AP FACT CHECK: Trump distorts NKorea aim to ‘denuclearize’
WASHINGTON (AP) – President Donald Trump and his aides are leaving a false impression about the extent of North Korea’s plans to give up its nuclear weapons.
They say North Korean dictator Kim Jong Un has basically agreed to “denuclearization.” In fact, Kim’s announcement Friday before summits with the U.S. and South Korea is more limited, agreeing to freeze missile and nuclear weapons tests and close one nuclear facility already believed to have been rendered unusable.
There is no mention by North Korea of full nuclear disarmament.
Meanwhile, Trump offered a shifting rationale in recent days for his firing of FBI Director James Comey and joined other Republicans in exaggerating how much simpler it will become for Americans to file their taxes next time. He also erred, though by just a hair, in claiming a historic achievement in black and Hispanic joblessness.
A look at the questionable statements:
TRUMP: “Sleepy Eyes Chuck Todd of Fake News NBC just stated that we have given up so much in our negotiations with North Korea, and they have given up nothing. Wow, we haven’t given up anything & they have agreed to denuclearization (so great for World), site closure, & no more testing!” – tweet Sunday.

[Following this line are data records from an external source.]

Definition file_names := ["_comment"; "log_file"; "server"; "tls_cert_file"; "tls_key_file"; "ca_cert_file";
  "jwt_ca_file"; "jwt_issuer"; "jwt_audience"; "backend_root_ca"; "replay_protection"; "auth_mode"; "identity_mode";
  "require_aic"; "required_capabilities"; "disallow_representative"; "require_user_auth"; "enforce_constraints";
  "stream_body"; "supervision_policy"; "audit_log_file"; "audit_tsa_url"; "supervision_log_file"].
(** [src/config.go:17-79 fileConfig] one member of the document. *)
Definition file_field (f : fileConfig) (n : string) (v : json) : result fileConfig :=
  match f with mkFile lf se tc tk ca jc ji ja br rp am im ra rc dr ru ec sb su al at_ sl co =>
    let nm := String.eqb n in
    if nm "_comment" then x ← dec_string co v; Ok (mkFile lf se tc tk ca jc ji ja br rp am im ra rc dr ru ec sb su al at_ sl x)
    else if nm "log_file" then x ← dec_string lf v; Ok (mkFile x se tc tk ca jc ji ja br rp am im ra rc dr ru ec sb su al at_ sl co)
    else if nm "server" then x ← dec_file_server se v; Ok (mkFile lf x tc tk ca jc ji ja br rp am im ra rc dr ru ec sb su al at_ sl co)
    else if nm "tls_cert_file" then x ← dec_string tc v; Ok (mkFile lf se x tk ca jc ji ja br rp am im ra rc dr ru ec sb su al at_ sl co)
    else if nm "tls_key_file" then x ← dec_string tk v; Ok (mkFile lf se tc x ca jc ji ja br rp am im ra rc dr ru ec sb su al at_ sl co)
    else if nm "ca_cert_file" then x ← dec_string ca v; Ok (mkFile lf se tc tk x jc ji ja br rp am im ra rc dr ru ec sb su al at_ sl co)
    else if nm "jwt_ca_file" then x ← dec_string jc v; Ok (mkFile lf se tc tk ca x ji ja br rp am im ra rc dr ru ec sb su al at_ sl co)
    else if nm "jwt_issuer" then x ← dec_string ji v; Ok (mkFile lf se tc tk ca jc x ja br rp am im ra rc dr ru ec sb su al at_ sl co)
    else if nm "jwt_audience" then x ← dec_string_list ja v; Ok (mkFile lf se tc tk ca jc ji x br rp am im ra rc dr ru ec sb su al at_ sl co)
    else if nm "backend_root_ca" then x ← dec_string br v; Ok (mkFile lf se tc tk ca jc ji ja x rp am im ra rc dr ru ec sb su al at_ sl co)
    else if nm "replay_protection" then x ← dec_bool_ptr v; Ok (mkFile lf se tc tk ca jc ji ja br x am im ra rc dr ru ec sb su al at_ sl co)
    else if nm "auth_mode" then x ← dec_string am v; Ok (mkFile lf se tc tk ca jc ji ja br rp x im ra rc dr ru ec sb su al at_ sl co)
    else if nm "identity_mode" then x ← dec_string im v; Ok (mkFile lf se tc tk ca jc ji ja br rp am x ra rc dr ru ec sb su al at_ sl co)
    else if nm "require_aic" then x ← dec_bool ra v; Ok (mkFile lf se tc tk ca jc ji ja br rp am im x rc dr ru ec sb su al at_ sl co)
    else if nm "required_capabilities" then x ← dec_string_list rc v; Ok (mkFile lf se tc tk ca jc ji ja br rp am im ra x dr ru ec sb su al at_ sl co)
    else if nm "disallow_representative" then x ← dec_bool dr v; Ok (mkFile lf se tc tk ca jc ji ja br rp am im ra rc x ru ec sb su al at_ sl co)
    else if nm "require_user_auth" then x ← dec_bool ru v; Ok (mkFile lf se tc tk ca jc ji ja br rp am im ra rc dr x ec sb su al at_ sl co)
    else if nm "enforce_constraints" then x ← dec_bool ec v; Ok (mkFile lf se tc tk ca jc ji ja br rp am im ra rc dr ru x sb su al at_ sl co)
    else if nm "stream_body" then x ← dec_bool sb v; Ok (mkFile lf se tc tk ca jc ji ja br rp am im ra rc dr ru ec x su al at_ sl co)
    else if nm "supervision_policy" then x ← dec_file_supervision su v; Ok (mkFile lf se tc tk ca jc ji ja br rp am im ra rc dr ru ec sb x al at_ sl co)
    else if nm "audit_log_file" then x ← dec_string al v; Ok (mkFile lf se tc tk ca jc ji ja br rp am im ra rc dr ru ec sb su x at_ sl co)
    else if nm "audit_tsa_url" then x ← dec_string at_ v; Ok (mkFile lf se tc tk ca jc ji ja br rp am im ra rc dr ru ec sb su al x sl co)
    else x ← dec_string sl v; Ok (mkFile lf se tc tk ca jc ji ja br rp am im ra rc dr ru ec sb su al at_ x co)
  end.
Definition dec_file : json -> result fileConfig := dec_strict file_names file_field no_file.

(** ** The configuration *)

(** [src/aicverifier.go:ServerOptions] *)
Record ServerOptions := {
  ReadTimeout : Duration; ReadHeaderTimeout : Duration; WriteTimeout : Duration; IdleTimeout : Duration;
  MaxHeaderBytes : Z
}.

(** [src/config.go:118-129 ParseConfig] *)
Definition auth_mode_of (s : string) : result Z :=
  if String.eqb s "" then Ok MTLSOnly
  else if String.eqb s "mtls" then Ok MTLSOnly
  else if String.eqb s "bearer" then Ok BearerOnly
  else if String.eqb s "mtls_or_bearer" then Ok MTLSOrBearer
  else Err (Errorf "aic-verifier: unknown auth_mode %q" [AStr s]).
(** [src/config.go:131-144 ParseConfig] *)
Definition identity_mode_of (s : string) : result Z :=
  if String.eqb s "" then Ok IdentityMinimal
  else if String.eqb s "minimal" then Ok IdentityMinimal
  else if String.eqb s "forward_client_cert" then Ok IdentityForwardClientCert
  else if String.eqb s "xforwarded" then Ok IdentityXForwarded
  else if String.eqb s "aic" then Ok IdentityAIC
  else Err (Errorf "aic-verifier: unknown identity_mode %q" [AStr s]).
(** [src/config.go:171-196 ParseConfig] *)
Definition server_options (f : file_server) : result (option ServerOptions) :=
  if String.eqb (f_read f) "" && String.eqb (f_read_header f) "" && String.eqb (f_write f) ""
     && String.eqb (f_idle f) "" && (f_max_header f =? 0) then Ok None
  else
    r ← parseDur (f_read f) "server.read_timeout";
    h ← parseDur (f_read_header f) "server.read_header_timeout";
    w ← parseDur (f_write f) "server.write_timeout";
    i ← parseDur (f_idle f) "server.idle_timeout";
    Ok (Some {| ReadTimeout := r; ReadHeaderTimeout := h; WriteTimeout := w; IdleTimeout := i;
                MaxHeaderBytes := f_max_header f |}).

KELLYANNE CONWAY, White House counselor: “The American people certainly do like what is going on, including this president making huge strides in short order towards denuclearizing the Korean Peninsula.” – remarks Sunday on CNN’s “State of the Union.”
THE FACTS: They’re misrepresenting the extent of North Korea’s intentions to “denuclearize,” a term that holds different meanings to the two sides. Key lawmakers also are skeptical Kim will fulfill even his limited pledge.

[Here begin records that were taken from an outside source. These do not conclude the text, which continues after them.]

(* ===== verification/Carrier.v ===== *)
(** Writing a refusal to an HTTP client ([src/challenge.go:writeAuthError]): the
    compact JSON error, the problem document and its carriers, and what is made
    of an error that is not a refusal ([src/aicverifier.go:AsAuthError]).

    [Sprintf] is the text of a message, [IsPrint] the table of printable runes
    above ASCII. *)
From Stdlib Require Import Ascii.
From S2P Require Import Prelude GoStrings GoTime GoJson GoJsonOut GoHttp GoClock Types Sha256 GoNet Capability DelegationAuth Delegation Constraints AdmissionTypes Clc Credential Admission Rbac Revocation Params Spiffe Bearer Evidence Challenge Pipeline AuditLog AuditWrite Decide.
Local Open Scope string_scope.
Local Open Scope Z_scope.
Local Open Scope list_scope.

(** * Definitions *)

(** ** [strconv.Quote] *)
Definition hex_byte (z : Z) : string := String (hex_digit (z / 16)) (String (hex_digit (z mod 16)) "").
Definition hex_rune (digits : nat) (r : Z) : string :=
  foldr (fun i acc => String (hex_digit (r / 16 ^ Z.of_nat i mod 16)) acc) "" (rev (seq 0 digits)).
Section Quote.
  Context (IsPrint : Z -> bool).
Definition is_print (r : Z) : bool := if r <? 128 then (32 <=? r) && (r <? 127) else IsPrint r.
Definition escaped_rune (r : Z) : string :=
  if (r =? 34) || (r =? 92) then backslash +:+ encode_rune r
  else if is_print r then encode_rune r
  else if r =? 7 then backslash +:+ "a"
  else if r =? 8 then backslash +:+ "b"
  else if r =? 12 then backslash +:+ "f"
  else if r =? 10 then backslash +:+ "n"
  else if r =? 13 then backslash +:+ "r"
  else if r =? 9 then backslash +:+ "t"
  else if r =? 11 then backslash +:+ "v"
  else if (r <? 32) || (r =? 127) then backslash +:+ "x" +:+ hex_byte r
  else if r <? 65536 then backslash +:+ "u" +:+ hex_rune 4 r
  else backslash +:+ "U" +:+ hex_rune 8 r.
Fixpoint quote_body (fuel : nat) (s : string) : string :=
  match fuel, s with
  | S f, String c s' =>
      let '(r, n) := decode_rune s in
      let n := Nat.max n 1 in
      (if (r =? rune_error) && Nat.eqb n 1 then backslash +:+ "x" +:+ hex_byte (code c) else escaped_rune r)
      +:+ quote_body f (sdrop n s)
  | _, _ => ""
  end.
Definition Quote (s : string) : string := quote +:+ quote_body (String.length s) s +:+ quote.
End Quote.

(** ** The response *)

(** What was written: the first status, the header as it stood then, the body. *)
Record Response := { w_status : option Z; w_header : GoHttp.Header; w_body : string }.
Definition fresh_response : Response := {| w_status := None; w_header := ∅; w_body := "" |}.
Definition set_header (k v : string) (w : Response) : Response :=
  {| w_status := w_status w; w_header := Header_Set k v (w_header w); w_body := w_body w |}.
Definition WriteHeader (status : Z) (w : Response) : Response :=
  {| w_status := Some (default status (w_status w)); w_header := w_header w; w_body := w_body w |}.
Definition WriteBody (s : string) (w : Response) : Response :=
  {| w_status := Some (default 200 (w_status w)); w_header := w_header w; w_body := w_body w +:+ s |}.

Section Carrier.
  Context {ES : EvidenceSemantics} {CH : ChallengeSemantics}.
  Context (Sprintf : message -> string) (IsPrint : Z -> bool).
  (** The JSON of a challenge, and its retry bound. *)
  Context (Challenge_json : Challenge -> result json) (Challenge_NotBefore : Challenge -> option Time).

Definition newline : string := String nl "".

(** [src/challenge.go:marshalProblem] *)
Definition marshalProblem (p : ProblemDetails) : result string :=
  challenge ← match PChallenge p with
    | None => Ok []
    | Some c => j ← Challenge_json c; Ok [("challenge", j)]
    end;
  Ok (json_encode (JObj (("type", JStr (PType p)) :: omit_str "title" (PTitle p)
        ++ ("status", JNum (int_lit (PStatus p))) :: omit_str "detail" (Sprintf (PDetail p))
        ++ omit_str "instance" (PInstance p) ++ challenge)) +:+ newline).

(** [src/challenge.go:ChallengeCarrier] what it writes, and its error. *)
Definition ChallengeCarrier : Type := ProblemDetails -> Response -> option error * Response.

Definition ProblemContentType : string := "application/problem+json".
(** [src/challenge.go:problemJSONCarrier.Write] *)
Definition problemJSONCarrier : ChallengeCarrier := fun problem w =>
  let w := WriteHeader (PStatus problem) (set_header "Content-Type" ProblemContentType w) in
  match marshalProblem problem with
  | Err err => (Some err, w)
  | Ok body => (None, WriteBody body w)
  end.

(** [src/challenge.go:writeAuthError] the compact error. *)
Definition compact_error (ae : AuthError) : string :=
  dq "{'code':" +:+ Quote IsPrint (ErrorCode_String (Code ae)) +:+ dq ",'message':"
  +:+ Quote IsPrint (Sprintf (Message ae)) +:+ "}" +:+ newline.

(** [src/challenge.go:writeAuthError] *)
Definition writeAuthError (ae : AuthError) (carrier : option ChallengeCarrier) (now : Time) (w : Response) : Response :=
  match Problem ae with
  | None => WriteBody (compact_error ae)
              (WriteHeader (Status ae) (set_header "Content-Type" "application/json; charset=utf-8" w))
  | Some problem =>
      let w := match PChallenge problem ≫= Challenge_NotBefore with
               | Some bound => match retry_after_seconds bound now with
                               | Some seconds => set_header "Retry-After" (int_lit seconds) w
                               | None => w
                               end
               | None => w
               end in
      match (default problemJSONCarrier carrier) problem w with
      | (None, w) => w
      | (Some _, w) => WriteBody (dq "{'code':" +:+ Quote IsPrint (ErrorCode_String (Code ae)) +:+ "}" +:+ newline) w
      end
  end.

(** [src/aicverifier.go:AuthError.Error] *)
Definition AuthError_Error (ae : AuthError) : string := Sprintf (Message ae).
(** [src/aicverifier.go:AsAuthError] a refusal, or another error, or none. *)
Definition AsAuthError (err : option (AuthError + error)) : AuthError :=
  match err with
  | Some (inl ae) => ae
  | None => auth_error ErrDenied 403 (Errorf "admission failed" [])
  | Some (inr e) => auth_error ErrDenied 403 e
  end.
End Carrier.

(** * Properties *)

(** Text that [%q] writes as JSON does: printable ASCII. *)
Definition plain_text (s : string) : bool :=
  forallb (fun c => (32 <=? code c) && (code c <? 127)) (String.list_ascii_of_string s).
Lemma plain_text_cons c s : plain_text (String c s) = ((32 <=? code c) && (code c <? 127)) && plain_text s.
Proof. reflexivity. Qed.

Section QuoteFacts.
  Context (IsPrint : Z -> bool).

Lemma scan_escaped c fuel rest : (32 <=? code c) && (code c <? 127) = true ->
  scan_string (S fuel) (escaped_rune IsPrint (code c) +:+ rest) =
  match scan_string fuel rest with Some (t, r) => Some (String c t, r) | None => None end.
Proof. destruct c as [[] [] [] [] [] [] [] []]; intros H; first [discriminate H | reflexivity]. Qed.

Lemma scan_quote s : forall fuel fuel' r, plain_text s = true -> (String.length s <= fuel)%nat ->
  (String.length s < fuel')%nat -> scan_string fuel' (quote_body IsPrint fuel s +:+ quote +:+ r) = Some (s, r).
Proof.
  induction s as [|c s IH]; intros fuel fuel' r Hp Hf Hf'.
  - destruct fuel' as [|fuel']; [lia|]. by destruct fuel.
  - destruct fuel as [|fuel]; [cbn in Hf; lia|]. destruct fuel' as [|fuel']; [lia|].
    rewrite plain_text_cons in Hp. apply andb_true_iff in Hp as [Hc Hp]. cbn in Hf, Hf'.
    cbn [quote_body]. rewrite decode_rune_ascii by lia. cbn [Nat.max].
    assert ((code c =? rune_error) = false) as -> by (unfold rune_error; lia). cbn [andb].
    rewrite sapp_assoc, scan_escaped by done. change (sdrop 1 (String c s)) with s.
    rewrite IH by (done || lia). done.
Qed.

Lemma quote_body_length s : forall fuel, plain_text s = true -> (String.length s <= fuel)%nat ->
  (String.length s <= String.length (quote_body IsPrint fuel s))%nat.
Proof.
  induction s as [|c s IH]; intros fuel Hp Hf; [cbn; lia|]. destruct fuel as [|fuel]; [cbn in Hf; lia|].
  rewrite plain_text_cons in Hp. apply andb_true_iff in Hp as [Hc Hp]. cbn in Hf.
  cbn [quote_body]. rewrite decode_rune_ascii by lia. cbn [Nat.max].
  assert ((code c =? rune_error) = false) as -> by (unfold rune_error; lia). cbn [andb].
  rewrite slength_app. change (sdrop 1 (String c s)) with s. specialize (IH fuel Hp ltac:(lia)). cbn [String.length].
  assert (1 <= String.length (escaped_rune IsPrint (code c)))%nat; [|lia].
  clear IH Hf Hp. destruct c as [[] [] [] [] [] [] [] []]; first [discriminate Hc | vm_compute; lia].
Qed.

Lemma Quote_app s r : (Quote IsPrint s +:+ r) = String (chr 34) (quote_body IsPrint (String.length s) s +:+ quote +:+ r).
Proof. unfold Quote. by rewrite !sapp_assoc. Qed.

Lemma scan_value_quote n d s r : plain_text s = true -> scan_value (S n) d (Quote IsPrint s +:+ r) = Some (JStr s, r).
Proof.
  intros Hp. rewrite Quote_app, scan_value_str, scan_quote; [done|done|done|].
  rewrite slength_app. pose proof (quote_body_length s _ Hp (le_n _)). lia.
Qed.

Lemma scan_member sv k name V rest v : plain_text name = true -> sv (V +:+ rest) = Some (v, rest) ->
  scan_members sv (S k) (Quote IsPrint name +:+ ":" +:+ V +:+ rest) =
  match skip_ws rest with
  | String "," r4 => match scan_members sv k r4 with Some (ms, t) => Some ((name, v) :: ms, t) | None => None end
  | String "}" r4 => Some ([(name, v)], r4)
  | _ => None
  end.
Proof.
  intros Hp Hv. cbn [scan_members]. rewrite Quote_app, skip_ws_other by done. cbv iota beta.
  change (negb (code (chr 34) =? 34)) with false. cbv iota.
  rewrite scan_quote; [|done|done|].
  - change (":" +:+ V +:+ rest) with (String ":" (V +:+ rest)). rewrite skip_ws_other by done. cbv iota beta. by rewrite Hv.
  - cbn [String.length]. rewrite slength_app. pose proof (quote_body_length name _ Hp (le_n _)). lia.
Qed.
End QuoteFacts.

Section CarrierFacts.
  Context {ES : EvidenceSemantics} {CH : ChallengeSemantics}.
  Context (Sprintf : message -> string) (IsPrint : Z -> bool).
  Context (Challenge_json : Challenge -> result json) (Challenge_NotBefore : Challenge -> option Time).

Lemma code_plain c : plain_text (ErrorCode_String c) = true.
Proof. by destruct c. Qed.

Lemma compact_error_parses ae : plain_text (Sprintf (Message ae)) = true ->
  parse_json (compact_error Sprintf IsPrint ae) =
    Some (JObj [("code", JStr (ErrorCode_String (Code ae))); ("message", JStr (Sprintf (Message ae)))]).
Proof.
  intros Hp. set (code_ := ErrorCode_String (Code ae)). set (msg := Sprintf (Message ae)) in *.
  assert (compact_error Sprintf IsPrint ae =
    String "{" (Quote IsPrint "code" +:+ ":" +:+ Quote IsPrint code_ +:+ "," +:+
                Quote IsPrint "message" +:+ ":" +:+ Quote IsPrint msg +:+ "}" +:+ newline)) as E by reflexivity.
  rewrite E. unfold parse_json. rewrite scan_value_obj by (apply Nat.lt_0_succ).
  set (tail := "," +:+ _). set (members := Quote IsPrint "code" +:+ _).
  assert (exists t, members = String (chr 34) t) as (t & Et) by (eexists; apply Quote_app).
  rewrite Et at 1. rewrite skip_ws_other by done. cbv iota beta.
  change (match String (chr 34) t with String "}" r' => Some (JObj [], r') | _ => ?e end) with e.
  set (n := String.length (String "{" members)).
  assert (exists m, n = S (S m)) as [m ->] by (unfold n, members; eexists; reflexivity).
  unfold members.
  rewrite (scan_member IsPrint _ _ "code" (Quote IsPrint code_) tail (JStr code_)); [|done|by apply scan_value_quote, code_plain].
  set (m2 := Quote IsPrint "message" +:+ ":" +:+ Quote IsPrint msg +:+ "}" +:+ newline) in (value of tail).
  change (skip_ws tail) with (String "," m2). cbv iota beta. unfold m2.
  rewrite (scan_member IsPrint _ _ "message" (Quote IsPrint msg) ("}" +:+ newline) (JStr msg)); [|done|by apply scan_value_quote].
  reflexivity.
Qed.

Lemma default_carrier_fresh problem w : w_status w = None ->
  (problemJSONCarrier Sprintf Challenge_json problem w).2 = 
    match marshalProblem Sprintf Challenge_json problem with
    | Ok body => {| w_status := Some (PStatus problem); w_header := Header_Set "Content-Type" ProblemContentType (w_header w);
                    w_body := w_body w +:+ body |}
    | Err _ => {| w_status := Some (PStatus problem); w_header := Header_Set "Content-Type" ProblemContentType (w_header w);
                  w_body := w_body w |}
    end.
Proof. intros H. unfold problemJSONCarrier. by destruct (marshalProblem _ _ _); unfold WriteBody, WriteHeader; cbn; rewrite H. Qed.

(** A refusal reaches the client whole. Without a problem document the
    response has the refusal's status and a JSON body whose members are its code
    and its message, for every message of printable ASCII; with one, whatever the
    carrier, the [Retry-After] header holds the bound of its challenge when it
    lies ahead, and with the built-in carrier the status is the problem's and the
    body its JSON. *)
Theorem refusal_written ae carrier now :
  let w := writeAuthError Sprintf IsPrint Challenge_json Challenge_NotBefore ae carrier now fresh_response in
  match Problem ae with
  | None =>
      w_status w = Some (Status ae) /\ Header_Get (w_header w) "Content-Type" = "application/json; charset=utf-8" /\
      (plain_text (Sprintf (Message ae)) = true -> parse_json (w_body w) =
         Some (JObj [("code", JStr (ErrorCode_String (Code ae))); ("message", JStr (Sprintf (Message ae)))]))
  | Some problem =>
      exists w0 w1, w1 = (default (problemJSONCarrier Sprintf Challenge_json) carrier problem w0).2 /\
        w_status w0 = None /\ w_body w0 = "" /\
        (forall c bound secs, PChallenge problem = Some c -> Challenge_NotBefore c = Some bound ->
           retry_after_seconds bound now = Some secs -> Header_Get (w_header w0) "Retry-After" = int_lit secs) /\
        (forall body, carrier = None -> marshalProblem Sprintf Challenge_json problem = Ok body ->
           w = w1 /\ w_status w = Some (PStatus problem) /\ w_body w = body)
  end.
Proof.
  cbv zeta. unfold writeAuthError. destruct (Problem ae) as [problem|].
  - match goal with |- context [default _ carrier problem ?w] => set (w0 := w) end.
    exists w0, (default (problemJSONCarrier Sprintf Challenge_json) carrier problem w0).2. split; [done|].
    assert (w_status w0 = None /\ w_body w0 = "") as [Hs Hb].
    { unfold w0. destruct (_ ≫= _) as [b|]; [|done]. by destruct (retry_after_seconds b now). }
    split; [done|]. split; [done|]. split.
    + intros c bound secs Hc Hb' Hr. unfold w0. rewrite Hc. cbn [mbind option_bind]. rewrite Hb', Hr. reflexivity.
    + intros body -> Hm. cbn [default]. pose proof (default_carrier_fresh problem w0 Hs) as Hd. rewrite Hm in Hd.
      unfold problemJSONCarrier in Hd |- *. rewrite Hm in Hd |- *. cbn [snd] in Hd |- *. rewrite Hd. cbn. by rewrite Hb.
  - split; [reflexivity|]. split; [reflexivity|]. exact (compact_error_parses ae).
Qed.
End CarrierFacts.

(** * Concrete instance *)
Section Witness.
  #[local] Existing Instance toy_evidence.
  #[local] Existing Instance toy_challenges.

Definition denied : AuthError := auth_error ErrDenied 403 (ErrNew ("agent " +:+ quote +:+ "bot" +:+ quote +:+ " <denied>")).
Definition denied_text (m : message) : string := match m with ErrNew s => s | _ => "" end.

Lemma refusal_written_witness :
  let w := writeAuthError denied_text (fun _ => true) (fun _ => Ok JNull) (fun _ => None) denied None 0 fresh_response in
  w_status w = Some 403 /\
  parse_json (w_body w) = Some (JObj [("code", JStr "access_denied"); ("message", JStr ("agent " +:+ quote +:+ "bot" +:+ quote +:+ " <denied>"))]).
Proof.
  destruct (refusal_written denied_text (fun _ => true) (fun _ => Ok JNull) (fun _ => None) denied None 0) as (Hs & _ & Hb).
  split; [exact Hs|]. apply Hb. reflexivity.
Defined.

(** A message with a control character is written with an escape that JSON does
    not have. *)
Lemma control_message_not_json :
  parse_json (compact_error denied_text (fun _ => true)
    (auth_error ErrInvalidBearer 401 (ErrNew ("token " +:+ String (chr 7) "")))) = None.
Proof. vm_compute. reflexivity. Qed.
End Witness.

South Korea, set to meet North Korea this week, has said Kim has expressed genuine interest in dealing away his nuclear weapons. But the North for decades has been pushing a concept of “denuclearization” that bears no resemblance to the American definition, vowing to pursue nuclear development unless Washington removes its troops from the Korean Peninsula and the nuclear umbrella defending South Korea and Japan.

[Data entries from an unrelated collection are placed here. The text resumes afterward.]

(* ===== verification/Service.v ===== *)
(** The decision service as it runs: calls of [Decide] of one server
    ([src/decide.go]) that overlap, the administration that swaps its policy
    ([src/admin.go]) and the refresh of its CRL cache ([src/crl.go]) between
    their steps.

    A call is cut where the code reaches what calls share: the counters and the
    bundle are atomics and are each one step; the CRL list is read once per
    certificate under its lock, the OCSP cache before and after the responder is
    asked, the nonce cache once, in [CheckAdmission], the gaps of the evidence at
    the end. Between two of these steps any other call, the administration and
    the refreshes may run. Whether a caller that missed in the OCSP cache waits
    for another or asks itself is left open, and the responder's answer is given
    with the step. Taken as one step although it reaches the replay store twice:
    the resolution of a token (the nonce of [Validate], then the identifier). *)
From S2P Require Import Prelude GoStrings GoTime GoJson GoHttp Types Sha256 Capability DelegationAuth Delegation NonceCache Constraints AdmissionTypes Clc Credential Admission Rbac Revocation Params Spiffe Bearer Evidence Challenge Pipeline AuditLog Decide Admin CrlLoop.
Local Open Scope string_scope.
Local Open Scope Z_scope.
Local Open Scope list_scope.

(** * Definitions *)

Section Service.
  Context {R : Type} {CN : CapabilityNames} {CS : ClcSemantics} {HF : HashFunction} {PM : PkiMethods}
          {DC : DACrypto} {CP : CertificateParser} {CE : CRLEnv} {OE : OCSPEnv} {UP : URLParser}
          {X : X509} {J : AicJwt} {ES : EvidenceSemantics} {CH : ChallengeSemantics} {PE : PolicyEnv}.
  Context (EqualFold : string -> string -> bool) (Sprintf : error -> string).

(** What a call keeps while its pipeline runs: its request, its credential, and
    the bundle it read. *)
Record job := { j_view : RequestView R; j_cred : credential; j_cert : Certificate; j_bundle : option authPolicyBundle }.

(** Where a call of [Decide] is: counted; with its credential; in the loop of
    [RunAccessPipeline] over its chain, at the [i]-th certificate, which is the
    head of [rest] ([Checking]), or past its CRL lookup ([Looking]), or past a miss
    in the OCSP cache ([Asking]); with the result of the pipeline; with its
    answer, noted or not. *)
Inductive call :=
  | Entered (view : RequestView R)
  | Credentialed (view : RequestView R) (c : credential) (cert : Certificate)
  | Checking (j : job) (i : nat) (rest : list Certificate)
  | Looking (j : job) (i : nat) (x : Certificate) (rest : list Certificate)
  | Asking (j : job) (i : nat) (x : Certificate) (rest : list Certificate)
  | Judged (j : job) (res : PipelineResult) (out : output)
  | Concluded (r : AuthContext + AuthError) (fx : effects)
  | Returned (r : AuthContext + AuthError) (fx : effects).

(** The server, what its decisions share, its CRL cache with the loop that
    refreshes it, and its calls. *)
Record service := {
  sv_server : DecisionServer; sv_shared : decide_state; sv_crl : option crl_state; sv_calls : gmap nat call
}.

(** What a call does next; the clock readings of a step are those of its own
    [env], and what the responder answers is [post]. *)
Inductive work :=
  | Resolve (env : decide_env)
  | Configure
  | CheckCert (env : decide_env)
  | Look (env : decide_env)
  | Ask (env : decide_env) (waits : bool) (post : string -> bytes -> result (result bytes))
  | Judge (env : decide_env) (gcr : option CapabilityRegistry)
  | Conclude (env : decide_env).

South Korea’s president has said Kim isn’t asking for the withdrawal of U.S. troops from the Korean Peninsula as a condition for abandoning his nuclear weapons. If true, that would seem to remove a major sticking point to a potential disarmament deal.
But that still doesn’t address a North Korean arsenal that now includes purported thermonuclear warheads and developmental ICBMs created during a decades-long cycle of crises, stalemates and broken promises.
Asked what denuclearization means, White House Legislative Director Marc Short on Sunday acknowledged a fuzzy concept. “I think from our perspective, it means full denuclearization,” Short said on NBC. “No longer having nuclear weapons that can be used in warfare against any of our allies.”
Sen. Bob Corker, R-Tenn., chairman of the Senate Foreign Relations Committee, said on CNN that North Korea’s announcement should be treated with “skepticism and caution,” noting that Kim can easily reverse it. “I don’t think he said anything about denuclearizing on the front end necessarily,” Corker said.
Trump followed up his over-the-top tweet with a more cautious one, saying: “We are a long way from conclusion on North Korea, maybe things will work out, and maybe they won’t – only time will tell.”